Republican presidential candidate Donald Trump launched a scathing attack on his most significant rival, retired neurosurgeon Ben Carson, telling an audience in Iowa that Carson described himself as "pathological" in his memoir. To a rather muted assembly of supporters with placards, Donald Trump typically didn't hold back.

"Carson's an enigma. He wrote a book, and he's doing great in Iowa. He's second in the polls. With all these professional politicians, I'm first, Carson's second, and I don't understand it, I really don't understand it. Because he wrote a book and in the book he said terrible things about himself. He said that he's pathological and that he's got basically pathological disease," said Trump.

In his autobiography, Gifted Hands, Carson describes himself as a troubled youth with a temper that led him to attack several of his friends and even his mother, before he turned his life around. Trump compared people who are "pathological" to paedophiles.
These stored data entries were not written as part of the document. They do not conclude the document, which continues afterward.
(* ===== verification/EvmPallet.v ===== *)
(** * The EVM pallet: storage, contracts and their maintenance

    Models [src/modules/evm/src/lib.rs] except for the extrinsics that run EVM code
    (those are in [EvmRunner]): the accounts, codes and contract storages, the
    reference counts of the codes, the maintainer operations, the developer deposit,
    the queued events, and the hooks.

    The other pallets are a storage [X] behind the classes of [Interfaces]; the hash
    [Keccak256] is the parameter [code_hash].  When an account is reaped the system calls
    [on_killed_account] of this pallet, in the middle of the operation that took the last
    funds.  That happens inside [deploy] and [remove_contract] as it does in the code
    ([on_rest_reaping]); the second holds the account it removes while it is called back.
    Elsewhere nothing is held across a call to another pallet, and the callback is a step
    of its own ([st_killed]). *)

From stdpp Require Import base gmap list strings.
From Stdlib Require Import ZArith Lia.
From S2P Require Import Prelude Interfaces.

Local Open Scope Z_scope.

Abbreviation AccountId := (list Z).

(** [evm::ExitError]: the two values the repository makes, and the rest of the
    enumeration of the [evm] crate by its position. *)
Inductive ExitError : Type :=
| OutOfGas
| ExitOther (msg : string)
| ExitErrorCode (n : Z).
Inductive ExitSucceed : Type := Stopped | Returned | Suicided.
(** [ExitRevert] has one value; [ExitFatal] is kept by position. *)
Inductive ExitReason : Type :=
| Succeed (s : ExitSucceed)
| ErrorExit (e : ExitError)
| Revert
| Fatal (n : Z).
"If you're pathological, there's no cure for that folks. OK? There's no cure for that. And I did one of the shows today, and I don't want to say what I said but I'll tell you anyway. I said that if you're a child molester, a sick puppy, you're a child molester, there's no cure for that. There's only one cure − we don't want to talk about that cure. That's the ultimate cure. No, there's two, there's death and the other thing," he said.

Trump also questioned the veracity of an incident from his Carson's youth in which he claimed that he attempted to stab a friend, but that his knife broke on this friend's belt buckle.
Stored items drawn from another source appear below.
(* ===== verification/EvmHandler.v ===== *)
(** * The handler of the EVM interpreter

    Models [src/modules/evm/src/runner/handler.rs]: how a running contract reads and
    writes the chain, pays for gas and storage, and calls or creates other contracts,
    each in a storage transaction of its own.

    Outside the repository: the interpreter ([evm::Runtime]), the gas meter
    ([evm_gasometer::Gasometer], class [Gasometer]), RLP and Keccak, and the
    precompiles (modelled in files of their own and a parameter here).  An execution
    of the interpreter is the tree of its calls to the handler, [Prog]: the parameter
    [evm_run] gives the tree for a code, an input and a context. *)

From stdpp Require Import base gmap list strings.
From Stdlib Require Import ZArith Lia.
From S2P Require Import Prelude Interfaces StorageMeter EvmPallet.

Local Open Scope Z_scope.

(** Storage key size and storage value size. *)
Definition STORAGE_SIZE : Z := 64.

(** [primitives::SYSTEM_CONTRACT_ADDRESS_PREFIX]. *)
Definition SYSTEM_CONTRACT_ADDRESS_PREFIX : bytes := replicate 11 0.

(** The gas meter; an operation that fails may change it. *)
Class Gasometer (G : Type) : Type := {
  gas_new : Z -> G;
  gas : G -> Z;
  total_used_gas : G -> Z;
  refunded_gas : G -> Z;
  record_cost : Z -> G -> G * res ExitError unit;
  record_dynamic_cost : Z -> option (Z * Z) -> G -> G * res ExitError unit;
  record_stipend : Z -> G -> G * res ExitError unit;
  record_refund : Z -> G -> G * res ExitError unit;
  record_deposit : nat -> G -> G * res ExitError unit;
  record_transaction : Z -> G -> G * res ExitError unit;
  gas_fail : G -> G;
}.

Record Context : Type := mkContext { ctx_address : H160; ctx_caller : H160; apparent_value : Z }.
Record Transfer : Type := mkTransfer { source : H160; target : H160; value : Z }.
Inductive CreateScheme : Type :=
| Legacy (caller : H160)
| Create2 (caller : H160) (code_hash salt : H256)
| Fixed (address : H160).

(** The cost of an opcode, as the gas meter's tables give it: a gas cost, for a
    dynamic one with the memory range (offset and length) it touches. *)
Inductive OpCost : Type :=
| StaticCost (cost : Z)
| DynamicCost (cost : res ExitError (Z * option (Z * Z))).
"Then here's the beauty of all, he took a knife and he went after a friend and he lunged, he lunged that knife into the stomach of his friend, but low and behold it hit the belt, it hit the belt, and the knife broke. Give me a break, give me a break, give me a break," he said.

Carson has bristled at news media attempts to confirm the stabbing incident and other accounts in his autobiography, saying he is being unfairly targeted.